* Task objective: Every line from the one containing "WIRETYPE_VARINT; WIRETYPE_FIXED64; WIRETYPE_FIXED32;" to the one containing "WIRETYPE_LENGTH_DELIMITED; WIRETYPE_VARINT; WIRETYPE_VARINT;" in the records below, both included, must be set down exactly, and no other line.

[Exercise data — start]

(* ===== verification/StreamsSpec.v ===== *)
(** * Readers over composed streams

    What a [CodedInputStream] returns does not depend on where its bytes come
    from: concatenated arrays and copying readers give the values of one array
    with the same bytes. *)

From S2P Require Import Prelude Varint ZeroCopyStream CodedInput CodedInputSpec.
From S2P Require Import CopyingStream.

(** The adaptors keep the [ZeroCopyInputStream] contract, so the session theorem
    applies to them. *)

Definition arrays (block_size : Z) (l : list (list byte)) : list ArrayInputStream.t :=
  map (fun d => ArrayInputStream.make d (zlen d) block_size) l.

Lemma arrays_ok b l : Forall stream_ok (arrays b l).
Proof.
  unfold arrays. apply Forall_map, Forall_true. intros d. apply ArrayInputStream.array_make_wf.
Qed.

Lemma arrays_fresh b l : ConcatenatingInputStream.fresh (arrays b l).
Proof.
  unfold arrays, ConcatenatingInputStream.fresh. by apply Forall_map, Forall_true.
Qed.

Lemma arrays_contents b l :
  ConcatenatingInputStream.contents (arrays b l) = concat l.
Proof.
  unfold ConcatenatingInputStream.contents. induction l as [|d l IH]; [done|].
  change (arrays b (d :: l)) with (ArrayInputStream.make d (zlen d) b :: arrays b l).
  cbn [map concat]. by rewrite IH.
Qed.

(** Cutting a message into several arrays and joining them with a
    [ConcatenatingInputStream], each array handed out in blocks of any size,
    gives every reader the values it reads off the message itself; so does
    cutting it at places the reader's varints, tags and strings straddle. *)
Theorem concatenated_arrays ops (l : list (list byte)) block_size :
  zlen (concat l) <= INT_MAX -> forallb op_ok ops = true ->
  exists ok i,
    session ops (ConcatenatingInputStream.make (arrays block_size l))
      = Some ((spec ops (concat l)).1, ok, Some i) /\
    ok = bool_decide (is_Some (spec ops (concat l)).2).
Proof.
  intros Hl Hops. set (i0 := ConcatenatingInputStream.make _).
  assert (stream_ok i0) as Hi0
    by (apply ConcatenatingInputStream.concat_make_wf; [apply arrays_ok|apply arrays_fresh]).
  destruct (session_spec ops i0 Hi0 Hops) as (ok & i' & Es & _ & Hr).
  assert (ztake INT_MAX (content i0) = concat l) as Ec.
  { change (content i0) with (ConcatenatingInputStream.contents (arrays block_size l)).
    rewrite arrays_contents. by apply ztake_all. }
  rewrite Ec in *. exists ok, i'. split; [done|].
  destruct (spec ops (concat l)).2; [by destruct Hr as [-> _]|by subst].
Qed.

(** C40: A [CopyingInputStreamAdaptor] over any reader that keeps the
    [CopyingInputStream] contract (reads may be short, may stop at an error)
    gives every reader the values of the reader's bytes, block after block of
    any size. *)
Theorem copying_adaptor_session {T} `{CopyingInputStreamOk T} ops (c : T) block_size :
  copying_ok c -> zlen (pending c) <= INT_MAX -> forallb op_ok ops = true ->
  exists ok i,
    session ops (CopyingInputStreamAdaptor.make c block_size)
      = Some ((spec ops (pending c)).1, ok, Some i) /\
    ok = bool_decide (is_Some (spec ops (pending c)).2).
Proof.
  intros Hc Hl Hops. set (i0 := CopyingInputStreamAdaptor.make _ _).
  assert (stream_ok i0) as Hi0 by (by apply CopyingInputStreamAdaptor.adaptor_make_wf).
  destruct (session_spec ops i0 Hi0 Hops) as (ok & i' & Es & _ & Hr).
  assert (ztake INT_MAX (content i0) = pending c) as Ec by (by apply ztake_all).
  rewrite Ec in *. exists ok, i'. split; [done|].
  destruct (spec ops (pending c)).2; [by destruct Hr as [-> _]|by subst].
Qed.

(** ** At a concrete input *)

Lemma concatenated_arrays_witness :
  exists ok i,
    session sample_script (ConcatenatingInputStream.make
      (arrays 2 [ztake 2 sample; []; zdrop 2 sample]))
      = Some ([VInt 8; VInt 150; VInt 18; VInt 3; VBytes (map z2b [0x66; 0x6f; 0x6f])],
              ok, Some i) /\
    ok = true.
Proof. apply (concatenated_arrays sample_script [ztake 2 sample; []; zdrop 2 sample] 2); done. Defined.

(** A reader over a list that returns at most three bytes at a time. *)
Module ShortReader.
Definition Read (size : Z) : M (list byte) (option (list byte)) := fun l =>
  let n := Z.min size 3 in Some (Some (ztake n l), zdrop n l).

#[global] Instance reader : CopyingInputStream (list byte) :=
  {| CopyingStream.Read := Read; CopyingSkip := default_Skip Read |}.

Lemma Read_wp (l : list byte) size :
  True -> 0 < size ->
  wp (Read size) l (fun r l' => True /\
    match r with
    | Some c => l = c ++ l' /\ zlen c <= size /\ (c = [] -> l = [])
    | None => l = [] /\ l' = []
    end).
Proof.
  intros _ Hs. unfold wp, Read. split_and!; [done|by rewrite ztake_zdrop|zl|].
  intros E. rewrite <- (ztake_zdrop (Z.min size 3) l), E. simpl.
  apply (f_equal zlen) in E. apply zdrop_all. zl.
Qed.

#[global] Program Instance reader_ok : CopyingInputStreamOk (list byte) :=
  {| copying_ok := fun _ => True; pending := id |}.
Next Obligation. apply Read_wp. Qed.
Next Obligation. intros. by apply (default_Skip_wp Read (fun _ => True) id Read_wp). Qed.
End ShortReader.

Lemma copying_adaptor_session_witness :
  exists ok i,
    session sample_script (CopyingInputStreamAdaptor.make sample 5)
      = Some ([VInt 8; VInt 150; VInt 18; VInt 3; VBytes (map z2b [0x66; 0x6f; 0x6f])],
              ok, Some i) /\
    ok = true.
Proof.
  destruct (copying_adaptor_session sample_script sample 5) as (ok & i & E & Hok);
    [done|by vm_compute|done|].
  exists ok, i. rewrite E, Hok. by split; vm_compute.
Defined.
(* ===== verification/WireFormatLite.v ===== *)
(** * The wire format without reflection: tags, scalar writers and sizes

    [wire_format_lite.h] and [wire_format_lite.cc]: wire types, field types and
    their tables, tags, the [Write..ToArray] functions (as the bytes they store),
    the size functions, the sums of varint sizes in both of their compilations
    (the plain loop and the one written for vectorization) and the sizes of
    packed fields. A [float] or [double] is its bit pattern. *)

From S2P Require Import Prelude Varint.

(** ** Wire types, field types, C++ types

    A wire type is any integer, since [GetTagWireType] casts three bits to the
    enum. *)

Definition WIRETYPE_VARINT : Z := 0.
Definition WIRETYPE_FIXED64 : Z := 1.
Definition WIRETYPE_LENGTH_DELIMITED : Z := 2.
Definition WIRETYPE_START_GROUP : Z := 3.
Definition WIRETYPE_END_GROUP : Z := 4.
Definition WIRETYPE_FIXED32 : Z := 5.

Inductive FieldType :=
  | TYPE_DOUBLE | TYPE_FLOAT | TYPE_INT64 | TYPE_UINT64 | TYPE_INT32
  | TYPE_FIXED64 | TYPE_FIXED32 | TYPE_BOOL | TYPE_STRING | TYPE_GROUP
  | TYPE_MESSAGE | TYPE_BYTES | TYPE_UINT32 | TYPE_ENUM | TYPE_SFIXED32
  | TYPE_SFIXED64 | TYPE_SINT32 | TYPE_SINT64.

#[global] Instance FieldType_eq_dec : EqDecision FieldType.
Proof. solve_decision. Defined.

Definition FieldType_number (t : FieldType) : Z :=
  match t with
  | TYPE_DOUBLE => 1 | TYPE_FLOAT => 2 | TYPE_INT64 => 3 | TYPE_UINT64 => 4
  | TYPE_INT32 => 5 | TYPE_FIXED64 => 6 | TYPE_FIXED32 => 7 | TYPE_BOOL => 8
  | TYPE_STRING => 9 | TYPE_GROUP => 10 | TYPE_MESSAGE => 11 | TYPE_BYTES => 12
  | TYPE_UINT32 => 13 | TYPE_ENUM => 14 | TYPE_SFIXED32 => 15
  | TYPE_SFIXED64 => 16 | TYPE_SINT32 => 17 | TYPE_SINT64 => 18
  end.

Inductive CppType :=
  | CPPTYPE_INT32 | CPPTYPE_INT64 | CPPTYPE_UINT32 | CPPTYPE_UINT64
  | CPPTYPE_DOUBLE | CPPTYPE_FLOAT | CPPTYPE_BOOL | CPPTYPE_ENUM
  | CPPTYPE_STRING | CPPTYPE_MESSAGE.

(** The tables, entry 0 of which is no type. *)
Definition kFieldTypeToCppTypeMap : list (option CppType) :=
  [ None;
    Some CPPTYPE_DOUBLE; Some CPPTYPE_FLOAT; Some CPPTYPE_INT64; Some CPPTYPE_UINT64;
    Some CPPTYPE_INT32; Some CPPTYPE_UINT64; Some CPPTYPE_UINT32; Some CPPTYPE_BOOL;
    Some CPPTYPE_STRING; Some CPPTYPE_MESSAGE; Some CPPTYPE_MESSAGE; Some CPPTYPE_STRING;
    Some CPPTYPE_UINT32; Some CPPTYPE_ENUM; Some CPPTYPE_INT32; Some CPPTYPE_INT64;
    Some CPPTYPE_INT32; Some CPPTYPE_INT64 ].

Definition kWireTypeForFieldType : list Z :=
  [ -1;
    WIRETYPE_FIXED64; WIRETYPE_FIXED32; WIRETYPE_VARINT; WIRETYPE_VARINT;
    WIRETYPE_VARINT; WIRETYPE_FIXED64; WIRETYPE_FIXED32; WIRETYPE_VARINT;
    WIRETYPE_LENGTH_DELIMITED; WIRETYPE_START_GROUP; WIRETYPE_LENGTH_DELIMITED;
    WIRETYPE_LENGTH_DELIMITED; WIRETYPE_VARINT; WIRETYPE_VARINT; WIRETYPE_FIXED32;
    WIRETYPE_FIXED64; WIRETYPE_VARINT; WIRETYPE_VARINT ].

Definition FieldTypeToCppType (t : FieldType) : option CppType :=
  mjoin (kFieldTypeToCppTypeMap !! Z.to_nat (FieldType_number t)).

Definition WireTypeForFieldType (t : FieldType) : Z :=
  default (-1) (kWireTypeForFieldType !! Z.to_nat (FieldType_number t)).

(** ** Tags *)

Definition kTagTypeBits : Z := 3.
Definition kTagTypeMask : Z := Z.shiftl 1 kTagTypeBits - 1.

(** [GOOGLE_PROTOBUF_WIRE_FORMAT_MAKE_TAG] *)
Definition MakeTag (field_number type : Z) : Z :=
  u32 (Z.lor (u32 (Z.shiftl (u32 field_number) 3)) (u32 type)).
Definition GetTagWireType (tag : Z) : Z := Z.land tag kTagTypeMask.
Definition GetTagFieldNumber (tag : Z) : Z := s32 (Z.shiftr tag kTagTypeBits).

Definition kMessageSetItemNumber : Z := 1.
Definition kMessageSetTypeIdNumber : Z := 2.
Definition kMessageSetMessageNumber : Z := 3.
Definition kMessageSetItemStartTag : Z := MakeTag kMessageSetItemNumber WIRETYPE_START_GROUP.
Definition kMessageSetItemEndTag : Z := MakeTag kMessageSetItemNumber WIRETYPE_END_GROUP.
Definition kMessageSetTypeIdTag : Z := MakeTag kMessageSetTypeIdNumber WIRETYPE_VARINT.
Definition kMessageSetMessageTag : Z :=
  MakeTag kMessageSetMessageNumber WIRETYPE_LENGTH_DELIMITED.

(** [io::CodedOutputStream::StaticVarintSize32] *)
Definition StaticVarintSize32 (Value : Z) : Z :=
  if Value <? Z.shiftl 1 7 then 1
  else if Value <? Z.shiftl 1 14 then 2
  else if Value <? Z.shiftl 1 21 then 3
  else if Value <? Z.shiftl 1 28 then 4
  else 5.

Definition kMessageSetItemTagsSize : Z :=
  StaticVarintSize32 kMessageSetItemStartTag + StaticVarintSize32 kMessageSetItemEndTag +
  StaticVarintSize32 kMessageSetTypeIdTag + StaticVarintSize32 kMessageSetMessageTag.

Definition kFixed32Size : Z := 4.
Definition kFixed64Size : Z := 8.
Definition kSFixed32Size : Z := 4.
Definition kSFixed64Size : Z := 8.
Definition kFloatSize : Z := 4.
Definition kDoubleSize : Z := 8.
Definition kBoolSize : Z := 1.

[Exercise data — finish]

* Answer space:
    WIRETYPE_VARINT; WIRETYPE_FIXED64; WIRETYPE_FIXED32; WIRETYPE_VARINT;
    WIRETYPE_LENGTH_DELIMITED; WIRETYPE_START_GROUP; WIRETYPE_LENGTH_DELIMITED;
    WIRETYPE_LENGTH_DELIMITED; WIRETYPE_VARINT; WIRETYPE_VARINT; WIRETYPE_FIXED32;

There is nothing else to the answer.